Records for this task:
Lemma sign_out_clears_the_account_witness :
  exists w',
    Shop.syncUser (V:=Reading.by_name) two_unread
      {| Shop.isSignedIn := false; Shop.clerkUser := None; Shop.userId := None;
         Shop.getToken := None |}
      (world (always stalls) two_unread) = (Ok tt, w')
    /\ store w'
       = {| cart := None; wishlist := None; user := None; orders := [];
            returns := []; notifications := []; appliedPromo := None;
            loading := false; error := None |}
    /\ traffic w' = [] /\ toasts w' = []
    /\ console w' = [] /\ platform w' = (None, Some "token-1").
Proof.
  apply (sign_out_clears_the_account (V:=Reading.by_name) two_unread
           {| Shop.isSignedIn := false; Shop.clerkUser := None;
              Shop.userId := None; Shop.getToken := None |}
           (world (always stalls) two_unread) eq_refl).
Defined.

Lemma busy_flag_is_lowered_witness :
  loading (store (snd (Shop.invoke (V:=Reading.by_name) State.initial
                         (Shop.CreateOrder "card" "addr-1")
                         (world (always (answers 404 not_found)) State.initial))))
  = false.
Proof.
  apply (busy_flag_is_lowered (V:=Reading.by_name) State.initial
           (Shop.CreateOrder "card" "addr-1")
           (world (always (answers 404 not_found)) State.initial) _ _
           (surjective_pairing _)).
Defined.

Lemma mutations_leave_error_and_token_witness :
  error (store (snd (Shop.invoke (V:=Reading.by_name) State.initial
                       (Shop.ToggleWishlist "P1")
                       (world (always (answers 404 not_found)) State.initial))))
  = None
  /\ platform (snd (Shop.invoke (V:=Reading.by_name) State.initial
                      (Shop.ToggleWishlist "P1")
                      (world (always (answers 404 not_found)) State.initial)))
     = (None, Some "token-1").
Proof.
  apply (mutations_leave_error_and_token (V:=Reading.by_name) State.initial
           (Shop.ToggleWishlist "P1")
           (world (always (answers 404 not_found)) State.initial) _ _
           (surjective_pairing _)).
Defined.

(** ** The container: runs of the mutations *)

Section MutationRuns.
Context {V : Views}.

(** The mutation shape, run: the busy flag is raised, the body runs, a
    rejection is shown, and the flag is lowered. *)
Lemma guarded_run {A} (body : M A) (fallback : string) (w : World) :
  Shop.guarded body fallback w
  = match body (busy true w) with
    | (Ok a, w1) => (Ok a, busy false w1)
    | (Throw e, w1) =>
        (Throw e, busy false (notified (toast_error (message_or e fallback)) w1))
    end.
Proof.
  unfold Shop.guarded, try_finally, try_catch, bind, busy.
  cbn [State.setLoading State.update modify snd].
  destruct (body _) as [[a | e] w1]; reflexivity.
Qed.

Lemma payload_has_data (env : Envelope) (v : JSValue) :
  data env = Some v -> truthy v = true -> payload env = Some v.
Proof. intros Hd Hv. unfold payload. rewrite Hd, Hv. reflexivity. Qed.
(** An uncached region request is answered from the catalog alone. *)
Lemma query_region_uncached db o_get o_set clk ra dec radius limit s :
  uncached ra dec radius limit s ->
  exists s',
    handler db o_get o_set clk ra dec radius limit s =
      (Returns {| count := List.length (region_stars SQRT db);
                  stars := region_stars SQRT db;
                  cached := false;
                  query_time_ms := Some ((end_time clk - start_time clk) * 1000) |},
       s').
Proof.
  intros [Hm Hd]. unfold handler, query_region, try_except, bind at 1.
  rewrite (get_absent json_loads o_get _ _ s Hm Hd).
  unfold bind.
  destruct (set_never_raises json_dumps o_set (set_time clk)
              (region_cache_key ra dec radius limit) (region_stars SQRT db) s)
    as [s' ->].
  exists s'. reflexivity.
Qed.

(** C10: two region requests, whatever their ra, dec, radius and limit,
    both without a cache entry, against the same catalog: both are answered,
    uncached, with the same star list -- the nearby-star query from the
    origin with max_distance 1000, mag_limit 12 and the default max_stars. *)
Theorem region_noninterference db o_get o_set clk o_get' o_set' clk'
    ra dec radius limit ra' dec' radius' limit' s :
  uncached ra dec radius limit s ->
  uncached ra' dec' radius' limit' s ->
  exists resp resp' s1 s1',
    handler db o_get o_set clk ra dec radius limit s = (Returns resp, s1) /\
    handler db o_get' o_set' clk' ra' dec' radius' limit' s = (Returns resp', s1') /\
    cached resp = false /\ cached resp' = false /\
    stars resp = stars resp' /\
    stars resp =
      Catalog._query_nearby_stars_sync SQRT db 0 0 0 1000 50000 12.
Proof.
  intros H1 H2.
  destruct (query_region_uncached db o_get o_set clk _ _ _ _ s H1) as [s1 E1].
  destruct (query_region_uncached db o_get' o_set' clk' _ _ _ _ s H2) as [s1' E2].
  do 4 eexists. split; [exact E1 |]. split; [exact E2 |].
  repeat split; reflexivity.
Qed.
End Region.

Lemma cold_cache_uncached ra dec radius limit : uncached ra dec radius limit cold_cache.
Proof. split; apply lookup_empty. Qed.

Lemma region_noninterference_witness :
  uncached (mk false 2664 (-1)) (mk true 29 0) (mk false 5 0) 100 cold_cache /\
  uncached (mk false 10 0) (mk false 20 0) (mk false 1 0) 1 cold_cache /\
  exists resp resp' s1 s1',
    query_region (fun v => v) never_dumps never_loads two_stars no_faults no_faults noon
      (mk false 2664 (-1)) (mk true 29 0) (mk false 5 0) 100 cold_cache = (Returns resp, s1) /\
    query_region (fun v => v) never_dumps never_loads two_stars no_faults no_faults noon
      (mk false 10 0) (mk false 20 0) (mk false 1 0) 1 cold_cache = (Returns resp', s1') /\
    stars resp = stars resp'.
Proof.
  split; [apply cold_cache_uncached |]. split; [apply cold_cache_uncached |].
  destruct (region_noninterference (fun v => v) never_dumps never_loads two_stars
              no_faults no_faults noon no_faults no_faults noon
              (mk false 2664 (-1)) (mk true 29 0) (mk false 5 0) 100
              (mk false 10 0) (mk false 20 0) (mk false 1 0) 1 cold_cache
              (cold_cache_uncached _ _ _ _) (cold_cache_uncached _ _ _ _))
    as (resp & resp' & s1 & s1' & E1 & E2 & _ & _ & Es & _).
  exists resp, resp', s1, s1'. auto.
Defined.

End ApiSpec.

(** ** Cache keys *)

Module KeySpec.
Import PyFloat Text Json Key.
#[local] Arguments String.append !_ _ / : simpl nomatch.

(** *** Strings *)

Lemma sapp_assoc (a b c : string) : (a +:+ b) +:+ c = a +:+ b +:+ c.
Proof. induction a as [| x a IH]; cbn; [reflexivity | now rewrite IH]. Qed.

Lemma sapp_nil_r (a : string) : a +:+ EmptyString = a.
Proof. induction a as [| x a IH]; cbn; [reflexivity | now rewrite IH]. Qed.

Lemma slen_app (a b : string) :
  String.length (a +:+ b) = (String.length a + String.length b)%nat.
Proof. induction a as [| x a IH]; cbn; [reflexivity | now rewrite IH]. Qed.

Lemma all_chars_app P (a b : string) :
  all_chars P (a +:+ b) = all_chars P a && all_chars P b.
Proof.
  induction a as [| x a IH]; cbn; [reflexivity |].
  rewrite IH. now rewrite andb_assoc.
Qed.

Lemma all_chars_impl (P P' : ascii -> bool) (s : string) :
  (forall c, P c = true -> P' c = true) ->
  all_chars P s = true -> all_chars P' s = true.
Proof.
  intros Himp. induction s as [| x s IH]; cbn; [reflexivity |].
  intros H. apply andb_true_iff in H. destruct H as [Hx Hs].
  apply andb_true_iff. split; [apply Himp, Hx | apply IH, Hs].
Qed.

Lemma take_drop (n : nat) (s : string) : str_take n s +:+ str_drop n s = s.
Proof.
  revert s. induction n as [| n IH]; intros [| c s]; cbn; try reflexivity.
  now rewrite IH.
Qed.

Lemma length_take (n : nat) (s : string) :
  (n <= String.length s)%nat -> String.length (str_take n s) = n.
Proof.
  revert s. induction n as [| n IH]; intros [| c s]; cbn; intros H;
    try reflexivity; try lia.
  rewrite IH; [reflexivity | lia].
Qed.

Lemma all_chars_take_drop P (n : nat) (s : string) :
  all_chars P s = true ->
  all_chars P (str_take n s) = true /\ all_chars P (str_drop n s) = true.
Proof.
  intros H. rewrite <- (take_drop n s), all_chars_app in H.
  apply andb_true_iff in H. exact H.
Qed.

(** Cutting at the first occurrence of a character. *)
Lemma split_at_found (c : ascii) (a b : string) :
  all_chars (is_not c) a = true ->
  split_at c (a +:+ String c b) = (a, Some b).
Proof.
  induction a as [| x a IH]; cbn.
  - intros _. now rewrite Ascii.eqb_refl.
  - intros H. apply andb_true_iff in H. destruct H as [Hx Ha].
    unfold is_not in Hx. apply negb_true_iff in Hx. rewrite Hx, (IH Ha). reflexivity.
Qed.
Lemma matches_within_search_area_witness :
  ∃ c predicted,
    c ∈ keypoints_kp1_by_y example_matching_data
    ∧ 2 = index c
    ∧ predicted_keypoint_positions_kp1 example_matching_data !! 0
      = Some predicted
    ∧ within_search_area predicted c.
Proof.
  apply (matches_within_search_area 4 example_camera example_matching_data
           example_frame_kp1 example_frame_k example_matches
           {| index_kp1 := 2; index_k := 0; score := 0 |}).
  - vm_compute. reflexivity.
  - unfold example_matches. apply list_elem_of_here.
Defined.

(** ** Calls that abort, calls without keypoints *)

Section Edges.
Context `{GyroTrackerConstants}.
Variable kdescriptorSizeBytes : nat.
Local Abbreviation L := kdescriptorSizeBytes.

(** With an image height of zero the clamped rows are -1 and the [CHECK]s
    on them fail. *)
Lemma check_rows_height_0 predicted d idx :
  search_rows 0 predicted d = Some idx → check_rows 0 idx = None.
Proof.
  intros (-> & _ & _)%search_rows_Some.
  unfold check_rows, clamp, image_height_minus_1. cbn [fst snd].
  set (t0 := truncate _). set (t1 := truncate _).
  replace (Z.min (Z.max t0 0) (Z.of_nat 0 - 1)) with (-1)%Z by lia.
  replace (Z.min (Z.max t1 0) (Z.of_nat 0 - 1)) with (-1)%Z by lia.
  reflexivity.
Qed.
(** * react-native-graph: the animated line graph, its curve transitions
      and its pointer selection

    A shallow embedding of [src/AnimatedLineGraph.tsx].  JavaScript numbers
    are idealised: finite values are exact rationals ([Q]); the non-finite
    results of a division by zero ([NaN], [Infinity]) are kept where the
    component can produce them (the selected-index computation).  The
    component is a function of its imports ([createGraphPath],
    [createGraphPathWithGradient], [getXInRange], [getYForX]): they are
    Section variables of [Section AnimatedLineGraph], and the files they
    come from ([./CreateGraphPath], [./GetYForX]) are modelled separately
    from the specification. *)

From Stdlib Require Import List Bool Arith ZArith QArith Qround Qabs Lia Lqa.
Import ListNotations.
Local Open Scope Q_scope.

(* ================================================================== *)
(** ** JavaScript values *)

(** A number that may be non-finite. *)
Inductive JsNum : Type :=
| Fin (q : Q)
| NaN
| PosInf
| NegInf.

(** An integer-valued number, as [Math.round] returns it. *)
Inductive JsInt : Type :=
| IntZ (z : Z)
| INaN
| IPosInf
| INegInf.

(** [a / b] on finite operands. *)
Definition jsDiv (a b : Q) : JsNum :=
  if Qeq_bool b 0 then
    match a ?= 0 with
    | Eq => NaN
    | Gt => PosInf
    | Lt => NegInf
    end
  else Fin (a / b).

(** [a * k] with [k] finite. *)
Definition jsMul (a : JsNum) (k : Q) : JsNum :=
  match a with
  | Fin q => Fin (q * k)
  | NaN => NaN
  | PosInf => match k ?= 0 with Eq => NaN | Gt => PosInf | Lt => NegInf end
  | NegInf => match k ?= 0 with Eq => NaN | Gt => NegInf | Lt => PosInf end
  end.

(** [Math.floor] and [Math.round] on a finite number: [Math.round] rounds
    halves up. *)
Definition mathFloor (q : Q) : Z := Qfloor q.

Definition mathRoundQ (q : Q) : Z := Qfloor (q + (1 # 2)).

Definition mathRound (a : JsNum) : JsInt :=
  match a with
  | Fin q => IntZ (mathRoundQ q)
  | NaN => INaN
  | PosInf => IPosInf
  | NegInf => INegInf
  end.

(** [Math.max(a, k)] and [Math.min(a, k)] with [k] a finite integer. *)
Definition mathMax (a : JsInt) (k : Z) : JsInt :=
  match a with
  | IntZ z => IntZ (Z.max z k)
  | INaN => INaN
  | IPosInf => IPosInf
  | INegInf => IntZ k
  end.

Definition mathMin (a : JsInt) (k : Z) : JsInt :=
  match a with
  | IntZ z => IntZ (Z.min z k)
  | INaN => INaN
  | IPosInf => IntZ k
  | INegInf => INegInf
  end.

(** [Math.max(a, b)] on finite numbers. *)
Definition mathMaxQ (a b : Q) : Q := if Qle_bool a b then b else a.

(** [a === b] on numbers: [NaN] equals nothing, itself included. *)
Definition jsIntEq (a b : JsInt) : bool :=
  match a, b with
  | IntZ x, IntZ y => Z.eqb x y
  | IPosInf, IPosInf => true
  | INegInf, INegInf => true
  | _, _ => false
  end.

(** [r !== v] where [r] is [undefined] or a number. *)
Definition strictNeq (r : option JsInt) (v : JsInt) : bool :=
  match r with
  | None => true
  | Some a => negb (jsIntEq a v)
  end.

(** [xs[i]] for a number [i]: [undefined] unless [i] is an index of [xs]. *)
Definition arrayAt {A : Type} (xs : list A) (i : JsInt) : option A :=
  match i with
  | IntZ z => if (z <? 0)%Z then None else nth_error xs (Z.to_nat z)
  | _ => None
  end.

(** [v || d]: [d] when [v] is [undefined], [0] or [NaN]. *)
Definition jsOr (v : option Q) (d : Q) : Q :=
  match v with
  | Some y => if Qeq_bool y 0 then d else y
  | None => d
  end.

(** [a ?? b]. *)
Definition nullish {A : Type} (a : option A) (b : A) : A :=
  match a with
  | Some x => x
  | None => b
  end.

(** The truthiness of a finite number. *)
Definition truthy (q : Q) : bool := negb (Qeq_bool q 0).

(* ================================================================== *)
(** ** The Skia path (external library [@shopify/react-native-skia])

    A path is its command sequence, as [toCmds] returns it: a verb and the
    points the verb adds.  Only the verbs this repository emits are
    modelled.  [interpolate] and [isInterpolatable] follow Skia's
    [SkPath::interpolate] and [SkPath::isInterpolatable]: the first needs
    equal point counts and keeps the receiver's verbs, the second needs
    equal verb arrays. *)

Definition Point : Type := (Q * Q)%type.

Inductive PathVerb : Type := Move | Line | Cubic.

Inductive PathCommand : Type :=
| MoveCmd (p : Point)
| LineCmd (p : Point)
| CubicCmd (c1 c2 p : Point).

Definition SkPath : Type := list PathCommand.

Module Skia.

Definition Make : SkPath := [].

Definition verbOf (c : PathCommand) : PathVerb :=
  match c with
  | MoveCmd _ => Move
  | LineCmd _ => Line
  | CubicCmd _ _ _ => Cubic
  end.

Definition pointsOf (c : PathCommand) : list Point :=
  match c with
  | MoveCmd p => [p]
  | LineCmd p => [p]
  | CubicCmd c1 c2 p => [c1; c2; p]
  end.

Definition verbs (path : SkPath) : list PathVerb := map verbOf path.

Definition points (path : SkPath) : list Point := flat_map pointsOf path.

Definition toCmds (path : SkPath) : list PathCommand := path.

Definition moveTo (path : SkPath) (x y : Q) : SkPath :=
  path ++ [MoveCmd (x, y)].

(** A segment added to an empty path starts at the origin. *)
Definition injectMoveToIfNeeded (path : SkPath) : SkPath :=
  match path with
  | [] => [MoveCmd (0, 0)]
  | _ => path
  end.

Definition lineTo (path : SkPath) (x y : Q) : SkPath :=
  injectMoveToIfNeeded path ++ [LineCmd (x, y)].

Definition cubicTo (path : SkPath) (x1 y1 x2 y2 x3 y3 : Q) : SkPath :=
  injectMoveToIfNeeded path ++ [CubicCmd (x1, y1) (x2, y2) (x3, y3)].

Definition verb_eqb (a b : PathVerb) : bool :=
  match a, b with
  | Move, Move | Line, Line | Cubic, Cubic => true
  | _, _ => false
  end.

Fixpoint verbs_eqb (a b : list PathVerb) : bool :=
  match a, b with
  | [], [] => true
  | x :: a', y :: b' => verb_eqb x y && verbs_eqb a' b'
  | _, _ => false
  end.

Definition isInterpolatable (this compare : SkPath) : bool :=
  verbs_eqb (verbs this) (verbs compare).

(** [this * weight + ending * (1 - weight)], coordinate by coordinate, in
    exact arithmetic.  Skia computes it in single precision: the two agree
    at weights 0 and 1, where the sum has one non-zero term, and on the
    verbs at any weight; in between Skia's coordinates are within rounding
    of these.  Values of interpolated coordinates are only ever stated at
    weights 0 and 1. *)
Definition lerp (weight : Q) (p e : Point) : Point :=
  (fst p * weight + fst e * (1 - weight),
   snd p * weight + snd e * (1 - weight)).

Description of the task: How many lines of the entries above contain the word "IntZ"? Give the number alone.

Answer for the task: 8